Input:
^^^^^^^^^^^^^^^^

Lemma step_recv_ok len ret out k' :
  is_s32 len -> 0 <= len -> ikcp_recv (p_kcp x) true len = Ok (ret, out, k') ->
  step_ok conv gx gy {| p_kcp := k'; p_out := p_out x; p_sent := p_sent x;
                        p_got := if ret <? 0 then p_got x else p_got x ++ [out] |} y.
Proof using Hinv.
  intros Hs Hl Heq. destruct Hinv as [Hx Hy Hxy Hyx].
  pose proof (pi_cfg _ _ _ _ _ Hy) as Hcy.
  assert (Hmss : 0 < peer_mss y).
  { destruct (po_inv _ _ _ _ _ _ _ (pi_ok _ _ _ _ _ Hy)) as (rp & Hk & _).
    pose proof (kcp_inv_mss _ _ _ _ _ _ Hk). unfold peer_mss. lia. }
  assert (Hpre : g_tx gy `prefix_of` stream (peer_mss y) (p_sent y)).
  { rewrite (pi_stream _ _ _ _ _ Hy). by apply prefix_app_r. }
  destruct (peer_recv _ _ (peer_mss y) (p_sent y) (g_read gx) Hpre (lk_read _ _ _ _ Hyx) eq_refl
    _ _ _ _ _ len (pi_ok _ _ _ _ _ Hx) Hmss (pi_small _ _ _ _ _ Hy) Hs Hl)
    as (ret' & out' & k'' & Heq' & Hst & Hac & Hq & Hcase).
  rewrite Heq in Heq'. injection Heq' as <- <- <-.
  destruct Hcase as [(Hr & -> & ->)|(Hr & r' & Hm & Hok & Hle & Hn)].
  { exists gx. rewrite (proj2 (Z.ltb_lt _ _) Hr). by destruct x. }
  rewrite (proj2 (Z.ltb_ge _ _) Hr).
  exists {| g_una := g_una gx; g_tx := g_tx gx; g_sp := g_sp gx; g_rx := r'; g_read := S (g_read gx) |}.
  pose proof (static_mss _ _ Hst) as Hms. constructor.
  - destruct Hx as [H1 H2 H3 H4 H5 H6 H7 H8 H9]. constructor; simpl; try done.
    + by apply (peer_cfg_static (p_kcp x)).
    + injection Hst. intros. congruence.
    + injection Hac as _ -> _. done.
    + unfold peer_mss in *. simpl. by rewrite Hms, Hq.
    + unfold peer_mss in *. simpl. by rewrite Hms.
    + by eapply honest_list_mono.
  - unfold g_count, peer_mss in *. simpl. by rewrite Hms.
  - by destruct Hxy.
  - destruct Hyx as [Hgot Hread Hcover]. constructor; simpl.
    + by rewrite Hgot, (take_S_r _ _ _ Hm).
    + apply lookup_lt_Some in Hm. lia.
    + intros i Hi. destruct (Hcover i Hi) as [?|?]; [by left | right; by apply Hle].
Qed.

(** [ikcp_flush] and [ikcp_update]: new fragments enter the window. *)
Lemma step_emit_ok k' out sp' new :
  peer_ok (g_tx gy) (g_count (peer_mss y) (p_sent y) gx) (g_una gx)
    (Z.of_nat (length (g_tx gx ++ new))) sp' (g_rx gx) k' ->
  out_ok (g_tx gx ++ new) sp' ->
  frag_of <$> kcp_snd_queue (p_kcp x) = new ++ (frag_of <$> kcp_snd_queue k') ->
  sp'.*1 = (g_sp gx).*1 ++ seqZ (Z.of_nat (length (g_tx gx))) (Z.of_nat (length new)) ->
  Forall (honest conv (g_tx gx ++ new) (g_rx gx)) out ->
  static k' = static (p_kcp x) -> kcp_ackcount k' < 2147483648 ->
  step_ok conv gx gy {| p_kcp := k'; p_out := p_out x ++ out; p_sent := p_sent x; p_got := p_got x |} y.
Proof using Hinv.
  intros Hok Hout Hq Hk Hh Hst Hac. destruct Hinv as [Hx Hy Hxy Hyx].
  exists {| g_una := g_una gx; g_tx := g_tx gx ++ new; g_sp := sp'; g_rx := g_rx gx; g_read := g_read gx |}.
  pose proof (static_mss _ _ Hst) as Hms.
  assert (Hpre : g_tx gx `prefix_of` g_tx gx ++ new) by (by apply prefix_app_r).
  constructor.
  - destruct Hx as [H1 H2 H3 H4 H5 H6 H7 H8 H9]. constructor; simpl; try done.
    + by apply (peer_cfg_static (p_kcp x)).
    + injection Hst. intros. congruence.
    + unfold peer_mss in *. simpl. by rewrite Hms, H6, Hq, app_assoc.
    + unfold peer_mss in *. simpl. by rewrite Hms.
    + apply Forall_app. split; [|done]. by eapply honest_list_mono.
  - unfold g_count, peer_mss in *. simpl. rewrite Hms. by eapply peer_inv_stream.
  - destruct Hxy as [Hgot Hread Hcover]. constructor; simpl; [done | done |].
    intros i Hi. rewrite Hk. rewrite length_app in Hi.
    destruct (decide (i < Z.of_nat (length (g_tx gx)))) as [Hlt|Hge].
    + destruct (Hcover i ltac:(lia)) as [?|?]; [left | by right]. apply elem_of_app. by left.
    + left. apply elem_of_app. right. apply elem_of_seqZ. lia.
  - by destruct Hyx.
Qed.

Lemma step_update_ok cur k' out :
  is_u32 cur -> ikcp_update (p_kcp x) cur = Ok (k', out) ->
  step_ok conv gx gy {| p_kcp := k'; p_out := p_out x ++ out; p_sent := p_sent x; p_got := p_got x |} y.
Proof using Hinv.
  intros Hc Heq. pose proof Hinv as [Hx Hy Hxy Hyx].
  pose proof (stream_max_tx _ _ _ _ _ Hy). pose proof (pi_acks _ _ _ _ _ Hx).
  destruct (peer_update _ _ (g_tx gx) _ _ _ _ _ cur (pi_ok _ _ _ _ _ Hx) (pi_cfg _ _ _ _ _ Hx) Hc)
    as (k'' & out' & sp' & new & Heq' & H1 & H2 & H3 & H4 & H5 & H6 & H7);
    try done; try lia; try apply Hx.
  { by apply (stream_max_tx _ _ _ _ _ Hx). }
  rewrite Heq in Heq'. injection Heq' as <- <-. rewrite (pi_conv _ _ _ _ _ Hx) in H5.
  eapply step_emit_ok; try done. lia.
Qed.

Lemma step_flush_ok k' out :
  ikcp_flush (p_kcp x) = Ok (k', out) ->
  step_ok conv gx gy {| p_kcp := k'; p_out := p_out x ++ out; p_sent := p_sent x; p_got := p_got x |} y.
Proof using Hinv.
  intros Heq. pose proof Hinv as [Hx Hy Hxy Hyx].
  destruct (decide (kcp_updated (p_kcp x) = 0)) as [Hu|Hu].
  - revert Heq. unfold ikcp_flush. rewrite Hu. intros [= <- <-]. exists gx.
    rewrite app_nil_r. by destruct x.
  - pose proof (stream_max_tx _ _ _ _ _ Hy). pose proof (pi_cfg _ _ _ _ _ Hx) as [].
    destruct (peer_flush _ _ (g_tx gx) _ _ _ _ _ (pi_ok _ _ _ _ _ Hx))
      as (k'' & out' & sp' & new & Heq' & H1 & H2 & H3 & H4 & H5 & H6 & _ & H7);
      try done; try lia; try apply Hx.
    { constructor; try done. apply Hx. }
    { by apply (stream_max_tx _ _ _ _ _ Hx). }
    rewrite Heq in Heq'. injection Heq' as <- <-. rewrite (pi_conv _ _ _ _ _ Hx) in H5.
    eapply step_emit_ok; try done. lia.
Qed.

Lemma step_input_ok d :
  d ∈ p_out y -> kcp_ackcount (p_kcp x) + Z.of_nat (length d) < 2147483648 ->
  step_ok conv gx gy {| p_kcp := (ikcp_input (p_kcp x) d).2; p_out := p_out x; p_sent := p_sent x;
                        p_got := p_got x |} y.
Proof using Hinv.
  intros Hd Hac. pose proof Hinv as [Hx Hy Hxy Hyx].
  pose proof (pi_honest _ _ _ _ _ Hy) as Hh. rewrite Forall_forall in Hh.
  destruct (Hh d Hd) as (g & -> & Hne & Hl & Hg).
  destruct (rx_bounds _ _ _ _ _ _ _ (pi_ok _ _ _ _ _ Hy)) as [Hrb Hrn].
  pose proof (stream_max_tx _ _ _ _ _ Hx). pose proof (stream_max_tx _ _ _ _ _ Hy).
  pose proof (length_datagram g) as Hgl.
  assert (Hmx : Z.of_nat (length (g_tx gx)) < SEQ_MAX) by lia.
  assert (Hmy : Z.of_nat (length (g_tx gy)) < SEQ_MAX) by lia.
  assert (Hgn : kcp_ackcount (p_kcp x) + Z.of_nat (length g) < 2147483648) by lia.
  destruct (peer_input _ _ _ (g_rx gy) Hrb Hrn Hmx Hmy conv g _ _ _ _
    (pi_ok _ _ _ _ _ Hx) (pi_conv _ _ _ _ _ Hx) Hne Hl Hgn Hg)
    as (una' & sp' & r' & Hok & _ & Hsh & Hle & Hn).
  change (concat (map wire g)) with (datagram g) in Hok.
  assert (Hac' : kcp_ackcount (ikcp_input (p_kcp x) (datagram g)).2 < 2147483648).
  { destruct (po_inv _ _ _ _ _ _ _ (pi_ok _ _ _ _ _ Hx)) as (rp & Hk & _).
    destruct (ikcp_input_inv (p_kcp x) (datagram g)) as [_ Hc]; [by eexists _, _, _, _, rp | done | lia]. }
  pose proof (input_keep_eq (p_kcp x) (datagram g)) as Ek.
  set (k' := (ikcp_input (p_kcp x) (datagram g)).2) in *. clearbody k'.
  pose proof (f_equal fst Ek : static k' = static (p_kcp x)) as Hst.
  pose proof (f_equal snd Ek : kcp_snd_queue k' = kcp_snd_queue (p_kcp x)) as Hq. clear Ek.
  pose proof (static_mss _ _ Hst) as Hms.
  exists {| g_una := una'; g_tx := g_tx gx; g_sp := sp'; g_rx := r'; g_read := g_read gx |}.
  constructor.
  - destruct Hx as [H1 H2 H3 H4 H5 H6 H7 H8 H9]. constructor; simpl; try done.
    + by apply (peer_cfg_static (p_kcp x)).
    + injection Hst. intros. congruence.
    + by eapply out_ok_shrunk.
    + unfold peer_mss in *. simpl. by rewrite Hms, Hq.
    + unfold peer_mss in *. simpl. by rewrite Hms.
    + by eapply honest_list_mono.
  - unfold g_count, peer_mss in *. simpl. by rewrite Hms.
  - destruct Hxy as [Hgot Hread Hcover]. constructor; simpl; [done | done |].
    intros i Hi. destruct (Hcover i Hi) as [Hin|?]; [|by right].
    apply list_elem_of_fmap in Hin as (p & -> & Hp). by apply Hsh.
  - destruct Hyx as [Hgot Hread Hcover]. constructor; simpl; [done | done |].
    intros i Hi. destruct (Hcover i Hi) as [?|?]; [by left | right; by apply Hle].
Qed.

Lemma local_step_ok x' : local_step x y x' -> step_ok conv gx gy x' y.
Proof using Hinv.
  destruct 1; eauto using step_send_ok, step_recv_ok, step_update_ok, step_flush_ok, step_input_ok.
Qed.
End preserve.

Lemma reachable_inv x y : reachable (x, y) -> exists conv gx gy, sys_inv conv gx gy x y.
Proof.
  intros (s0 & (conv & k1 & k2 & H1 & H2 & ->) & Hrun).
  destruct (sys_inv_initial conv k1 k2 H1 H2) as (gx & gy & H0). exists conv.
  remember (new_peer k1, new_peer k2) as s1 eqn:E1. remember (x, y) as s2 eqn:E2.
  assert (H : forall s, rtc step s (x, y) -> forall gx gy, sys_inv conv gx gy s.1 s.2 ->
              exists gx gy, sys_inv conv gx gy x y).
  { clear. intros s Hrun. remember (x, y) as t eqn:Et. induction Hrun as [s|s1 s2 s3 Hs Hrun IH];
      intros gx gy H; subst; [by exists gx, gy|].
    destruct Hs as [a b a' Hl|a b b' Hl]; simpl in *.
    - destruct (local_step_ok conv gx gy a b H a' Hl) as (gx' & H'). by apply (IH eq_refl gx' gy).
    - destruct (local_step_ok conv gy gx b a (sys_inv_sym _ _ _ _ _ H) b' Hl) as (gy' & H').
      apply (IH eq_refl gx gy'). by apply sys_inv_sym. }
  subst. by apply (H _ Hrun gx gy).
Qed.

(** ** Runs *)

(** An executable scheduler: [Deliver n] hands over the [n]-th datagram the other
    endpoint ever emitted. *)
Inductive action := Send (msg : bytes) | Recv (len : Z) | Update (cur : Z) | Deliver (n : nat).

^^^^^^^^^^^^^^^^

Task details:
Return the lines of the listing above exactly as they appear, starting with the first and stopping after the line that holds "rewrite (pi_stream _".

Task output:
Lemma step_recv_ok len ret out k' :
  is_s32 len -> 0 <= len -> ikcp_recv (p_kcp x) true len = Ok (ret, out, k') ->
  step_ok conv gx gy {| p_kcp := k'; p_out := p_out x; p_sent := p_sent x;
                        p_got := if ret <? 0 then p_got x else p_got x ++ [out] |} y.
Proof using Hinv.
  intros Hs Hl Heq. destruct Hinv as [Hx Hy Hxy Hyx].
  pose proof (pi_cfg _ _ _ _ _ Hy) as Hcy.
  assert (Hmss : 0 < peer_mss y).
  { destruct (po_inv _ _ _ _ _ _ _ (pi_ok _ _ _ _ _ Hy)) as (rp & Hk & _).
    pose proof (kcp_inv_mss _ _ _ _ _ _ Hk). unfold peer_mss. lia. }
  assert (Hpre : g_tx gy `prefix_of` stream (peer_mss y) (p_sent y)).
  { rewrite (pi_stream _ _ _ _ _ Hy). by apply prefix_app_r. }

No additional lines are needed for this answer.